THE PROBLEM: The requested output is every line from the one with "Definition digit_of (c" through the last line below, printed exactly.

DATA FOR ANALYSIS:
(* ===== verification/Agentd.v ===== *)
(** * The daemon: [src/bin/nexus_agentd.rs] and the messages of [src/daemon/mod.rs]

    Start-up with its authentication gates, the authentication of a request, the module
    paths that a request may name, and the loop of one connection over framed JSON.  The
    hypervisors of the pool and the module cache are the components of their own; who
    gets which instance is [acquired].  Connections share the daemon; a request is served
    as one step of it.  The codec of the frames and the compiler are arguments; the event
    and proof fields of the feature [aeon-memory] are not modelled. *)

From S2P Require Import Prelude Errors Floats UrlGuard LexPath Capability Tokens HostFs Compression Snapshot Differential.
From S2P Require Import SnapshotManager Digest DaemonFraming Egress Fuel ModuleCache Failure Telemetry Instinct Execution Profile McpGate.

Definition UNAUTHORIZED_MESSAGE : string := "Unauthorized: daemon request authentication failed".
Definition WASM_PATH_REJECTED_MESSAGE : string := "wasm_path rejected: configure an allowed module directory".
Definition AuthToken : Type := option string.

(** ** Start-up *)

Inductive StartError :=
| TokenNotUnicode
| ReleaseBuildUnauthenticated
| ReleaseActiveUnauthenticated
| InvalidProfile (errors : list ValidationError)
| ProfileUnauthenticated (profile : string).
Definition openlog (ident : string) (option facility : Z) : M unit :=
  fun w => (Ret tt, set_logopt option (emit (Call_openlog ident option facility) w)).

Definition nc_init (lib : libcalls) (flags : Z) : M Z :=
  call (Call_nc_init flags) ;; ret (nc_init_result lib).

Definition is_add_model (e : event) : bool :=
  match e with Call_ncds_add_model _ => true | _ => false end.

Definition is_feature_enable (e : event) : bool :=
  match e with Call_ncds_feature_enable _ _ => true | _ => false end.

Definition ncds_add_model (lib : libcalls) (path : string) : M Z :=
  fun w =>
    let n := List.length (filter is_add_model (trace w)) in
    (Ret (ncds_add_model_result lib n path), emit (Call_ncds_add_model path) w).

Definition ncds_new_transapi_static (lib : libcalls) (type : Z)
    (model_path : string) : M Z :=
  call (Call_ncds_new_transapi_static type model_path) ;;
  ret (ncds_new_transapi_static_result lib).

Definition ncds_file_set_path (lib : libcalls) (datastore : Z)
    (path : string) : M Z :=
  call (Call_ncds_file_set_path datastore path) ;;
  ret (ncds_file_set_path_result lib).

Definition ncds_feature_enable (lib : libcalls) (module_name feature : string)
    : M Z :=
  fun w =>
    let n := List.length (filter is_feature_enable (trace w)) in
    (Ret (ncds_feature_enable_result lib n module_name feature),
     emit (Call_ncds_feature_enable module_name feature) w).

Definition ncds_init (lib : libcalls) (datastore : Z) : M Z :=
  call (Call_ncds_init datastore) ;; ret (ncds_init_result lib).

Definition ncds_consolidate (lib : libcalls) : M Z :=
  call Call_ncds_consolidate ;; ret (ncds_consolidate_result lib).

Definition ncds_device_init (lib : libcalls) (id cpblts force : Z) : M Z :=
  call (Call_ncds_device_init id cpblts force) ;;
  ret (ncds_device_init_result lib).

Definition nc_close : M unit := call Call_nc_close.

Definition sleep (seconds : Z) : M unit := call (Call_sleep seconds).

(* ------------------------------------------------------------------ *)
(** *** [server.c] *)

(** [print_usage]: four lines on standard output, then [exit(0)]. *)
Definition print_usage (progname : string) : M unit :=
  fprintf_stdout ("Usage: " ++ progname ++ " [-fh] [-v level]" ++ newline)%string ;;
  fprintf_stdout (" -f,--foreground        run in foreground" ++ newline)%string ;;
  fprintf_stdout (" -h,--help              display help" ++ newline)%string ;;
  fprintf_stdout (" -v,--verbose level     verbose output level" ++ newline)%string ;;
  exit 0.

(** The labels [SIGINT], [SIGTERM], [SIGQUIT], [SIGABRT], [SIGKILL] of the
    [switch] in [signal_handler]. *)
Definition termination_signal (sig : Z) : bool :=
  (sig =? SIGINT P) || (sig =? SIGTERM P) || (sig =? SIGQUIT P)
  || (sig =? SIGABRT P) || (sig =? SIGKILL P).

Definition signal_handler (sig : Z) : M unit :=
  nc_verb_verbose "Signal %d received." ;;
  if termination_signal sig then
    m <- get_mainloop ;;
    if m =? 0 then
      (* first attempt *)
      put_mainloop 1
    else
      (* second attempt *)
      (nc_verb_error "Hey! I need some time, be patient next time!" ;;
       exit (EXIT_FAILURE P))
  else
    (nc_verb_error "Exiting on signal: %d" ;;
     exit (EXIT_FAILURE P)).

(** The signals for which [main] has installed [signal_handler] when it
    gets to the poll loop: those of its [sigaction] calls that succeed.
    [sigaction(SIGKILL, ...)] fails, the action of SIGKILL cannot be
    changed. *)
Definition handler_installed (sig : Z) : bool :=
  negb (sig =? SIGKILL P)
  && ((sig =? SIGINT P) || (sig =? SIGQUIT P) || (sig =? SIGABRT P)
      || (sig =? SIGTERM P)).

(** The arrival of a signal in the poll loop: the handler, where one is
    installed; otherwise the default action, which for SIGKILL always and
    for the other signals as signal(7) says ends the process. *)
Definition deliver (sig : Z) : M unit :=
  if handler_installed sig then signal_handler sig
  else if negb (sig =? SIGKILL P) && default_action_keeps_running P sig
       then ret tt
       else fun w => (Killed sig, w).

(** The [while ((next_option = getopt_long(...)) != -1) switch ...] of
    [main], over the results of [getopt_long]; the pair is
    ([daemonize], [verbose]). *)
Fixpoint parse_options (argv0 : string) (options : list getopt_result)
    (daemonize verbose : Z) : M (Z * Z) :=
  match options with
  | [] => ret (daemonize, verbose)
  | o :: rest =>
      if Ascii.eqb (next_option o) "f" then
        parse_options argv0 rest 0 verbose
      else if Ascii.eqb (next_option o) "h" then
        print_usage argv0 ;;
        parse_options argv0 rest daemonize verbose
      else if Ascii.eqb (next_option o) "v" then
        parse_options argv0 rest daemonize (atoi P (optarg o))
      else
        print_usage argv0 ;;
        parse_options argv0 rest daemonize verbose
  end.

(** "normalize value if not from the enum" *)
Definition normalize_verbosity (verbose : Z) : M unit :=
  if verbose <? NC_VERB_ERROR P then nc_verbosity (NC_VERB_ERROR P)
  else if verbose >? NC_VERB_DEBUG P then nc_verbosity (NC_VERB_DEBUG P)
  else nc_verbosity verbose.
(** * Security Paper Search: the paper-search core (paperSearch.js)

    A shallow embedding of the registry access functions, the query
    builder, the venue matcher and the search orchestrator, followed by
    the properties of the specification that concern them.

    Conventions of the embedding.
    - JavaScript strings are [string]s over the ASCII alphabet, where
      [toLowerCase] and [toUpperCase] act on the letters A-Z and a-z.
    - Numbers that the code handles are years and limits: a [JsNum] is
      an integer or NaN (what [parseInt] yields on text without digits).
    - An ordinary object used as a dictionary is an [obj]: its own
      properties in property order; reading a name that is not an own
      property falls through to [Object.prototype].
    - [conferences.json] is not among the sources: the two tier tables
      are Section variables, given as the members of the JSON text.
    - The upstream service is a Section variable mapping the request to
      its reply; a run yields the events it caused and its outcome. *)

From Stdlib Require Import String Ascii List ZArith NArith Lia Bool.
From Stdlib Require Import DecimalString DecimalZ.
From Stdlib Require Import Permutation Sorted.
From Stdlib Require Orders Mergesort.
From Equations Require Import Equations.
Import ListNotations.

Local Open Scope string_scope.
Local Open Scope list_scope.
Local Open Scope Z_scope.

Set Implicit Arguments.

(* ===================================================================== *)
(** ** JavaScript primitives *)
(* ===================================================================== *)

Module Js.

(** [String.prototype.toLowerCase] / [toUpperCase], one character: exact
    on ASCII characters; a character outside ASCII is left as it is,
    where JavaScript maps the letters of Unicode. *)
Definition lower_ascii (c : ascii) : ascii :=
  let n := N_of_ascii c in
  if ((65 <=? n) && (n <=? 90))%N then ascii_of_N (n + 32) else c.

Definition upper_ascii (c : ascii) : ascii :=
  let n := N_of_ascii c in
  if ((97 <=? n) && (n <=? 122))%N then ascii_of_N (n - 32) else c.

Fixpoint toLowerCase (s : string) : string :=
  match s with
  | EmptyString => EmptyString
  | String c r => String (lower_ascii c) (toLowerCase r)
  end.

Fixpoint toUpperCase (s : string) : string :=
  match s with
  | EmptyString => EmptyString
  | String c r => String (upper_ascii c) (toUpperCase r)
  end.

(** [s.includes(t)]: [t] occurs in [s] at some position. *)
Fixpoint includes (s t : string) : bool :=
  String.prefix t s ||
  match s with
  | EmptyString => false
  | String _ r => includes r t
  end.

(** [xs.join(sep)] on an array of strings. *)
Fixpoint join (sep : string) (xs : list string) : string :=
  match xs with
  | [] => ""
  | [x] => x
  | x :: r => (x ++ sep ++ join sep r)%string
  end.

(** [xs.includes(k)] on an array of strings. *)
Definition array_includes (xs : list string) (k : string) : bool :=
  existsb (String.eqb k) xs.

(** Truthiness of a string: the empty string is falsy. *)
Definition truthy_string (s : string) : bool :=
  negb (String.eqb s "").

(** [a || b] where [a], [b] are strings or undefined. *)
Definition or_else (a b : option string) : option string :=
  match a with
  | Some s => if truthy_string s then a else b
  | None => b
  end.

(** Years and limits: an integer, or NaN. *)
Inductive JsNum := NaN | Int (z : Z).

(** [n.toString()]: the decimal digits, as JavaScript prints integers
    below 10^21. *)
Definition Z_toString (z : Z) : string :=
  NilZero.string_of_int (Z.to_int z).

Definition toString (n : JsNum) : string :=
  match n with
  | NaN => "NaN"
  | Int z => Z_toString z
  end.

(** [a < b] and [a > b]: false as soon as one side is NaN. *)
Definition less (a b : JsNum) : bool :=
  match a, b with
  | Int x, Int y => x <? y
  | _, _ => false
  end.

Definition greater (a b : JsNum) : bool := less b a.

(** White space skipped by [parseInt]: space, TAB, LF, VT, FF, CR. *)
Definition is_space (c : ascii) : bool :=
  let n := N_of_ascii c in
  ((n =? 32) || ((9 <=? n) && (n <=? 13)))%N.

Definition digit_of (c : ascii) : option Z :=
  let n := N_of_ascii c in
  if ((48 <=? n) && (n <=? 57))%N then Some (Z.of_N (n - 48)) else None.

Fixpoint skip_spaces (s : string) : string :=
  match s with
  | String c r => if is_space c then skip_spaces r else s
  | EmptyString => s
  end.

RESPONSE TO THE EXERCISE:
Definition digit_of (c : ascii) : option Z :=
  let n := N_of_ascii c in
  if ((48 <=? n) && (n <=? 57))%N then Some (Z.of_N (n - 48)) else None.

Fixpoint skip_spaces (s : string) : string :=
  match s with
  | String c r => if is_space c then skip_spaces r else s
  | EmptyString => s
  end.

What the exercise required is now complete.